# HOW TO COMPLETE THIS TASK
Where does the string "Definition" appear in the material? Copy each line that holds it.
───── SUPPLIED MATERIAL
(* ===== verification/R4JCounters.v ===== *)
(** The figures of a profile are exact: along every sequence of requests, also
    where an object in memory is out of date, the counters of a profile are the
    sum and the number of the bounties that count. *)

From S2P Require Import Prelude Python Choices Orm Models World Apps.
From S2P Require Import R4JModels R4JFields R4JCriminals R4JReports R4JBounties R4JSystem R4JSample.
#[local] Open Scope Z_scope.
#[local] Arguments set_row : simpl never.
#[local] Arguments add_row : simpl never.

(** * The invariant *)

Definition totals (c : R4JCriminal) : Z * Z := (crm_total_bounty_toman c, crm_bounties_count c).

Definition exact (db : R4JDB) (i : Z) (c : R4JCriminal) : Prop :=
  crm_total_bounty_toman c = qs_sum bty_amount_toman (live_bounties i db) /\
  crm_bounties_count c = qs_count (live_bounties i db).

(** The counters are exact but for the profiles in [pending]. *)
Record counters_exact (pending : Z -> Prop) (db : R4JDB) : Prop := {
  ce_criminals : table_good (A := R4JCriminal) (table_of db);
  ce_bounties : table_good (A := R4JBounty) (table_of db);
  ce_key : forall j b, rows_of db !! j = Some b -> is_Some (rows (criminals db) !! bty_criminal b);
  ce_exact : forall i c, rows_of db !! i = Some c -> ~ pending i -> exact db i c;
}.

Definition nobody : Z -> Prop := fun _ => False.

(** * What leaves the counters alone *)

(** The bounties are the same, the profiles keep their figures, and new profiles
    start without any. *)
Definition calm (db db' : R4JDB) : Prop :=
  same_table R4JBounty db db' /\
  (table_good (A := R4JCriminal) (table_of db) ->
     table_good (A := R4JCriminal) (table_of db') /\
     next_id (criminals db) <= next_id (criminals db') /\
     (forall i, is_Some (rows (criminals db) !! i) -> is_Some (rows (criminals db') !! i)) /\
     (forall i c', rows (criminals db') !! i = Some c' ->
        (exists c, rows (criminals db) !! i = Some c /\ totals c' = totals c) \/
        (next_id (criminals db) <= i /\ totals c' = (0, 0)))).

#[export] Instance calm_preorder : PreOrder calm.
Proof.
  split.
  - intros db. split; [reflexivity|]. intros Hg. split_and!; eauto; lia.
  - intros db1 db2 db3 [Hb1 H1] [Hb2 H2]. split; [by etrans|].
    intros Hg1. destruct (H1 Hg1) as (Hg2 & Hn1 & Hk1 & Ht1).
    destruct (H2 Hg2) as (Hg3 & Hn2 & Hk2 & Ht2). split_and!; [done|lia|auto|].
    intros i c3 [(c2 & Hc2 & ->)|[Hi ->]]%Ht2; [by apply Ht1|]. right. split; [lia|done].
Qed.

Lemma calm_same db db' :
  same_table R4JBounty db db' -> same_table R4JCriminal db db' -> calm db db'.
Proof.
  intros Hb Hc. split; [done|]. intros Hg. unfold same_table in Hc. simpl in Hc. simpl. rewrite Hc.
  split_and!; eauto; lia.
Qed.

Lemma calm_set_criminal i c c' db :
  rows_of (A := R4JCriminal) db !! i = Some c -> crm_id c' = crm_id c -> totals c' = totals c ->
  calm db (set_row i c' db).
Proof.
  intros Hc Hid Ht. split; [done|]. intros Hg. split_and!; [..|simpl; lia| |].
  - eapply set_row_good; [done|done|]. simpl. rewrite Hid. by apply Hg.
  - intros j Hj. change (rows (criminals ?d)) with (rows_of (A := R4JCriminal) d).
    rewrite rows_of_set_row. destruct (decide (j = i)) as [->|Hne];
      [rewrite lookup_insert_eq; eauto|by rewrite lookup_insert_ne].
  - intros j cj. change (rows (criminals ?d)) with (rows_of (A := R4JCriminal) d).
    rewrite rows_of_set_row.
    intros [[<- <-]|[Hne Hj]]%lookup_insert_Some; left; eauto.
Qed.

Lemma calm_add_criminal c db :
  crm_id c = next_id (table_of (A := R4JCriminal) db) -> totals c = (0, 0) -> calm db (add_row c db).
Proof.
  intros Hid Ht. split; [done|]. intros Hg. split_and!; [by apply add_row_good|simpl; lia| |].
  - intros j Hj. change (rows (criminals ?d)) with (rows_of (A := R4JCriminal) d).
    rewrite rows_of_add_row. destruct (decide (j = next_id (criminals db))) as [->|Hne];
      [simpl; rewrite lookup_insert_eq; eauto|]. by rewrite lookup_insert_ne.
  - intros j cj. change (rows (criminals ?d)) with (rows_of (A := R4JCriminal) d).
    rewrite rows_of_add_row.
    intros [[<- <-]|[Hne Hj]]%lookup_insert_Some; [right; split; [simpl; lia|done]|]. left. eauto.
Qed.

Lemma totals_assign_all fs c : totals (assign_all fs c) = totals c /\ crm_id (assign_all fs c) = crm_id c.
Proof.
  unfold assign_all. revert c. induction fs as [|f fs IH]; intros c; simpl; [done|].
  destruct (IH (assign c f)) as [-> ->]. by destruct f.
Qed.

Lemma totals_saved fs c now :
  totals (assign_all fs c <| crm_updated_at := now |>) = totals c /\
  crm_id (assign_all fs c <| crm_updated_at := now |>) = crm_id c.
Proof. destruct (totals_assign_all fs (c <| crm_updated_at := now |>)) as [-> ->]. done. Qed.

Ltac calm_tables := apply calm_same; red; first [reflexivity|apply other_table].

#[export] Hint Extern 1 (runs calm (create _)) =>
  apply runs_create; intros; first
    [calm_tables | apply calm_add_criminal; reflexivity] : runs.
#[export] Hint Extern 1 (runs calm (update_row _ _)) =>
  apply runs_update_row; intros; first
    [ calm_tables
    | eapply calm_set_criminal; [eassumption|..];
        first [reflexivity|apply totals_saved] ] : runs.
#[export] Hint Extern 1 (runs calm (modify _)) => apply runs_modify; intros; calm_tables : runs.
#[export] Hint Extern 1 (runs calm (update_all _ _)) => apply runs_modify; intros; calm_tables : runs.
#[export] Hint Extern 1 (runs calm (forget _)) => apply runs_modify; intros; calm_tables : runs.
#[export] Hint Extern 1 (runs calm (delete_row _)) => apply runs_modify; intros; calm_tables : runs.

Lemma calm_profile q env db : calm db (serve_profile q env db).2.
Proof. destruct q; cbn [serve_profile serve_report]; serve_atomic calm; open_parts; solve_runs. Qed.

Lemma calm_report q env db : calm db (serve_report q env db).2.
Proof. destruct q; cbn [serve_profile serve_report]; serve_atomic calm; open_parts; solve_runs. Qed.

Lemma same_bounties_live i db db' : same_table R4JBounty db db' -> live_bounties i db' = live_bounties i db.
Proof. intros Hs. by apply objects_filter_ext; [apply same_table_rows|]. Qed.

Lemma no_bounties_yet p i db : counters_exact p db -> next_id (criminals db) <= i -> live_bounties i db = ∅.
Proof.
  intros [Hc Hb Hk _] Hi. apply objects_filter_none. intros j b Hj.
  destruct (Hk j b Hj) as [c Hcr].
  destruct (proj2 Hc _ _ Hcr) as [_ Hlt]. simpl in Hlt. apply andb_false_iff. left. lia.
Qed.

Lemma calm_keeps p db db' : counters_exact p db -> calm db db' -> counters_exact p db'.
Proof.
  intros Hex [Hb Hcalm]. pose proof Hex as [Hc Hg Hk He].
  destruct (Hcalm Hc) as (Hc' & Hn & Hstay & Hrows). split; [done|by rewrite Hb| |].
  - intros j b Hj. rewrite (same_table_rows _ _ Hb) in Hj. apply Hstay. by eapply Hk.
  - intros i c' Hi Hp. unfold exact. rewrite (same_bounties_live i _ _ Hb).
    destruct (Hrows i c' Hi) as [(c & Hci & Ht)|[Hle Ht]]; injection Ht as Ha Hct.
    + rewrite Ha, Hct. by apply He.
    + rewrite (no_bounties_yet p) by done. by rewrite Ha, Hct.
Qed.

(** * Bounties *)

Lemma set_bounty_keeps i b b' db :
  counters_exact nobody db -> rows_of (A := R4JBounty) db !! i = Some b ->
  bty_id b' = bty_id b -> bty_criminal b' = bty_criminal b ->
  counters_exact (eq (bty_criminal b)) (set_row i b' db).
Proof.
  intros [Hc Hb Hk He] Hi Hid Hcr. split; [done| | |].
  - eapply set_row_good; [done|done|]. simpl. rewrite Hid. by apply Hb.
  - intros j x. rewrite rows_of_set_row. change (criminals (set_row i b' db)) with (criminals db).
    intros [[_ <-]|[_ Hj]]%lookup_insert_Some; [rewrite Hcr|]; by eapply Hk.
  - intros k c Hkc Hne. unfold exact, live_bounties.
    rewrite (objects_filter_set_row_out _ db i b' b); [exact (He k c Hkc id)|done|..];
      rewrite ?Hcr; apply andb_false_iff; right; apply andb_false_iff; left; lia.
Qed.

Lemma add_bounty_keeps b db :
  counters_exact nobody db -> bty_id b = next_id (table_of (A := R4JBounty) db) ->
  is_Some (rows (criminals db) !! bty_criminal b) ->
  counters_exact (eq (bty_criminal b)) (add_row b db).
Proof.
  intros [Hc Hb Hk He] Hid Hcr. split; [done|by apply add_row_good| |].
  - intros j x. rewrite rows_of_add_row. change (criminals (add_row b db)) with (criminals db).
    intros [[_ <-]|[_ Hj]]%lookup_insert_Some; [done|by eapply Hk].
  - intros k c Hkc Hne. unfold exact, live_bounties.
    rewrite objects_filter_add_row_out; [exact (He k c Hkc id)|by apply Hb|].
    apply andb_false_iff; right; apply andb_false_iff; left; lia.
Qed.

(** The counters computed again are exact. *)
Lemma sync_keeps c env db u db' :
  counters_exact (eq (crm_id c)) db -> sync_criminal_bounty_counters c env db = (Ok u, db') ->
  counters_exact nobody db'.
Proof.
  intros [Hc Hb Hk He] Hr.
  apply bind_ok_inv in Hr as (total & s & [-> ->]%query_ok_inv & Hr).
  apply bind_ok_inv in Hr as (number & s & [-> ->]%query_ok_inv & Hr).
  apply bind_ok_inv in Hr as (now & s & [-> ->]%now_ok_inv & (x & Hx & _ & ->)%update_row_ok_inv).
  split; [|done| |].
  - eapply set_row_good; [done|exact Hx|]. exact (proj1 (proj2 Hc _ _ Hx)).
  - intros j b Hj. change (rows (criminals ?d)) with (rows_of (A := R4JCriminal) d).
    rewrite rows_of_set_row. destruct (Hk j b Hj) as [y Hy].
    destruct (decide (bty_criminal b = crm_id c)) as [->|Hne];
      [rewrite lookup_insert_eq; eauto|rewrite lookup_insert_ne; [by exists y|done]].
  - intros i y. rewrite rows_of_set_row.
    intros [[<- <-]|[Hne Hi]]%lookup_insert_Some _; [done|]. by apply He.
Qed.

Lemma locked_profile i c env db db' :
  table_good (A := R4JCriminal) (table_of db) -> lock_criminal_for_bounty_sync i env db = (Ok c, db') ->
  db' = db /\ crm_id c = i /\ is_Some (rows (criminals db) !! i).
Proof.
  intros Hg (-> & Hi)%base_get_ok_inv. split; [done|]. split; [by apply Hg|]. by exists c.
Qed.

Lemma set_bounty_ok c u a env db r db' :
  counters_exact nobody db -> set_or_update_bounty c u a env db = (Ok r, db') ->
  counters_exact nobody db'.
Proof.
  intros Hex Hr. pose proof Hex as [Hc Hb Hk _]. unfold set_or_update_bounty in Hr.
  apply atomic_ok_inv in Hr. apply bind_ok_inv in Hr as ([] & s & [_ ->]%raise_if_ok_inv & Hr).
  apply bind_ok_inv in Hr as (cr & s & (-> & Hid & Hsome)%locked_profile & Hr); [|done].
  apply bind_ok_inv in Hr as (ex & s & [Heq ->]%query_ok_inv & Hr).
  apply bind_ok_inv in Hr as (p & s1 & Hp & Hr).
  apply bind_ok_inv in Hr as ([] & s2 & Hsync & [_ ->]%ret_ok_inv).
  eapply sync_keeps; [|exact Hsync]. destruct ex as [b|].
  - symmetry in Heq. apply qs_first_Some in Heq as [i Hi]. apply objects_filter_lookup in Hi as (Hi & _ & Hp').
    apply andb_true_iff in Hp' as [[Hcr _]%andb_true_iff _]. apply Z.eqb_eq in Hcr.
    pose proof (proj2 Hb _ _ Hi) as [Hbi _]. simpl in Hbi.
    apply bind_ok_inv in Hp as ([] & s & [_ ->]%raise_if_ok_inv & Hp).
    apply bind_ok_inv in Hp as (now & s & [-> ->]%now_ok_inv & Hp).
    apply bind_ok_inv in Hp as ([] & s & (x & Hx & _ & ->)%update_row_ok_inv & [_ ->]%ret_ok_inv).
    rewrite Hbi in Hx. rewrite Hi in Hx. injection Hx as <-. rewrite <- Hcr, Hbi.
    by apply set_bounty_keeps.
  - apply bind_ok_inv in Hp as (b & s & (-> & _ & ->)%create_ok_inv & [_ ->]%ret_ok_inv).
    apply (add_bounty_keeps (mkBounty _ _ _ _ _ _ _ _ _ _ _) db Hex); [done|]. change (is_Some (rows (criminals db) !! crm_id cr)). by rewrite Hid.
Qed.

(** The object in memory only has to name the profile of its row. *)
Lemma move_bounty_ok b from e upd env db r db' :
  (forall now x, bty_id (upd now x) = bty_id x /\ bty_criminal (upd now x) = bty_criminal x) ->
  read_before same_profile db b -> counters_exact nobody db ->
  move_bounty b from e upd env db = (Ok r, db') -> counters_exact nobody db'.
Proof.
  intros Hupd (row & Hrow & Hsame) Hex Hr. pose proof Hex as [Hc Hb Hk _].
  apply atomic_ok_inv in Hr. apply bind_ok_inv in Hr as ([] & s & [_ ->]%raise_if_ok_inv & Hr).
  apply bind_ok_inv in Hr as (cr & s & (-> & Hid & _)%locked_profile & Hr); [|done].
  apply bind_ok_inv in Hr as (lb & s & (-> & Hlb & _)%objects_get_ok_inv & Hr).
  apply bind_ok_inv in Hr as (now & s & [-> ->]%now_ok_inv & Hr).
  apply bind_ok_inv in Hr as ([] & s & (x & Hx & _ & ->)%update_row_ok_inv & Hr).
  apply bind_ok_inv in Hr as ([] & s & Hsync & [_ ->]%ret_ok_inv).
  eapply sync_keeps; [|exact Hsync]. simpl in Hrow. rewrite Hrow in Hlb. injection Hlb as <-.
  pose proof (proj2 Hb _ _ Hrow) as [Hbi _]. simpl in Hbi. rewrite Hbi in Hx.
  rewrite Hrow in Hx. injection Hx as <-. rewrite Hid, Hsame, Hbi.
  destruct (Hupd (clock env) (row <| bty_updated_at := clock env |>)) as [Hi' Hc'].
  apply set_bounty_keeps; [done|done|by rewrite Hi'|by rewrite Hc'].
Qed.

Lemma bounty_request_ok q env db :
  admissible db (OnBounty q) -> counters_exact nobody db -> counters_exact nobody (serve_bounty q env db).2.
Proof.
  intros Hadm Hex.
  assert (forall A (m : RM A), (forall r db', m env db = (Ok r, db') -> counters_exact nobody db') ->
            (forall e db', m env db = (Raise e, db') -> db' = db) ->
            counters_exact nobody (run m env db).2) as Hrun.
  { intros A m Hok Hfail. unfold run. rewrite bind_unfold. destruct (m env db) as [[r|e] s] eqn:Hm; simpl.
    - by eapply Hok.
    - by rewrite (Hfail e s). }
  destruct q; cbn [serve_bounty]; apply Hrun;
    try (intros ? ? Hr; by eapply atomic_raise_inv); intros r db' Hr;
    [by eapply set_bounty_ok| |..]; (eapply move_bounty_ok; [|exact Hadm|exact Hex|exact Hr]); done.
Qed.

Lemma empty_counters : counters_exact nobody empty_db.
Proof.
  assert (forall A, rows (mkTable (A := A) ∅ 1) = ∅) as He by done.
  split; [split; [done|]|split; [done|]|..]; intros i x; unfold rows_of; simpl; by rewrite lookup_empty.
Qed.

Lemma reachable_counters db : r4j_reachable db -> counters_exact nobody db.
Proof.
  induction 1 as [|env db q Hr IH Hadm]; [apply empty_counters|]. destruct q as [q|q|q]; cbn [serve].
  - eapply calm_keeps; [exact IH|]. apply calm_profile.
  - eapply calm_keeps; [exact IH|]. apply calm_report.
  - by apply bounty_request_ok.
Qed.

(** C19: the figures of a profile are exact: after any sequence of requests, some of
    which work on objects that are out of date, the total and the number that a
    profile carries are those of its bounties that are active or whose
    cancellation is asked for, so they are what the published profiles are
    annotated with. *)
Theorem bounty_figures_are_exact (db : R4JDB) (i : Z) (c : R4JCriminal) :
  r4j_reachable db -> rows_of db !! i = Some c ->
  crm_total_bounty_toman c = active_bounties_sum c db /\
  crm_bounties_count c = active_bounties_count c db.
Proof.
  intros Hr%reachable_counters Hi. destruct (ce_criminals _ _ Hr) as [_ Hg].
  destruct (Hg i c Hi) as [Hid _]. simpl in Hid. unfold active_bounties_sum, active_bounties_count.
  rewrite Hid. exact (ce_exact _ _ Hr i c Hi id).
Qed.

(** Two bounties count in the story, one of which is to be cancelled. *)
Lemma bounty_figures_are_exact_witness :
  let c := row 1 story_db (profile 1) in
  r4j_reachable story_db /\ (crm_total_bounty_toman c, crm_bounties_count c) = (110000, 2) /\
  crm_total_bounty_toman c = active_bounties_sum c story_db /\
  crm_bounties_count c = active_bounties_count c story_db.
Proof.
  split; [apply story_reachable|]. split; [vm_compute; reflexivity|].
  apply (bounty_figures_are_exact story_db 1); [apply story_reachable|vm_compute; reflexivity].
Defined.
──────────
# YOUR RESPONSE
Definition totals (c : R4JCriminal) : Z * Z := (crm_total_bounty_toman c, crm_bounties_count c).
Definition exact (db : R4JDB) (i : Z) (c : R4JCriminal) : Prop :=
Definition nobody : Z -> Prop := fun _ => False.
Definition calm (db db' : R4JDB) : Prop :=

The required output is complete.